▶ _ASSIGNMENT_
Write out each entry word for word.

▶ _LISTED ENTRIES_
(** C2. For every list of operand strings, Condition is true for no
    operand, true iff the string is not empty for one operand, and true
    iff every string equals the first for two or more ([Condition_spec]);
    NotCondition over the same operands is the complement. *)
Theorem Condition_truth (l : list string) :
  (exists v, Condition_Run (map (operand (Breakout := Breakout)) l) r = inl v
             /\ Value_Bool v = Condition_spec l)
  /\ (exists v, NotCondition_Run (map (operand (Breakout := Breakout)) l) r
                = inl v
                /\ Value_Bool v = negb (Condition_spec l)).
Proof.
  destruct (Condition_Run_operands l) as [v [Hrun Hv]].
  split.
  - exists v. split; assumption.
  - exists (NewValueBool (negb (Value_Bool v))). split.
    + unfold NotCondition_Run. rewrite Hrun. reflexivity.
    + unfold NewValueBool. rewrite Value_Bool_BoolValue, Hv. reflexivity.
Qed.

(** The truth table of the spec. *)
Example Condition_table :
  let run l := Condition_Run (map (operand (Breakout := Breakout)) l) r in
  let nrun l := NotCondition_Run (map (operand (Breakout := Breakout)) l) r in
  (run [] = inl (BoolValue true)
   /\ run [""] = inl (StringValue "")
   /\ run ["a"] = inl (StringValue "a")
   /\ run ["a"; "a"; "a"] = inl (BoolValue true)
   /\ run ["a"; "a"; "b"] = inl (BoolValue false)
   /\ nrun ["a"; "a"; "b"] = inl (BoolValue true))%string.
Proof. repeat split. Qed.

(** A breakout of an operand ends both forms with that breakout. *)
Lemma NotCondition_breakout (c : list (Runnable Runner Breakout))
  (bo : Breakout) :
  Condition_Run c r = inr bo -> NotCondition_Run c r = inr bo.
Proof. intros H. unfold NotCondition_Run. rewrite H. reflexivity. Qed.

End ConditionProps.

▶ _EXPECTED ANSWER_
(** C2. For every list of operand strings, Condition is true for no
    operand, true iff the string is not empty for one operand, and true
    iff every string equals the first for two or more ([Condition_spec]);
    NotCondition over the same operands is the complement. *)
Theorem Condition_truth (l : list string) :
  (exists v, Condition_Run (map (operand (Breakout := Breakout)) l) r = inl v
             /\ Value_Bool v = Condition_spec l)
  /\ (exists v, NotCondition_Run (map (operand (Breakout := Breakout)) l) r
                = inl v
                /\ Value_Bool v = negb (Condition_spec l)).
Proof.
  destruct (Condition_Run_operands l) as [v [Hrun Hv]].
  split.
  - exists v. split; assumption.
  - exists (NewValueBool (negb (Value_Bool v))). split.
    + unfold NotCondition_Run. rewrite Hrun. reflexivity.
    + unfold NewValueBool. rewrite Value_Bool_BoolValue, Hv. reflexivity.
Qed.

(** The truth table of the spec. *)
Example Condition_table :
  let run l := Condition_Run (map (operand (Breakout := Breakout)) l) r in
  let nrun l := NotCondition_Run (map (operand (Breakout := Breakout)) l) r in
  (run [] = inl (BoolValue true)
   /\ run [""] = inl (StringValue "")
   /\ run ["a"] = inl (StringValue "a")
   /\ run ["a"; "a"; "a"] = inl (BoolValue true)
   /\ run ["a"; "a"; "b"] = inl (BoolValue false)
   /\ nrun ["a"; "a"; "b"] = inl (BoolValue true))%string.
Proof. repeat split. Qed.

(** A breakout of an operand ends both forms with that breakout. *)
Lemma NotCondition_breakout (c : list (Runnable Runner Breakout))
  (bo : Breakout) :
  Condition_Run c r = inr bo -> NotCondition_Run c r = inr bo.
Proof. intros H. unfold NotCondition_Run. rewrite H. reflexivity. Qed.

End ConditionProps.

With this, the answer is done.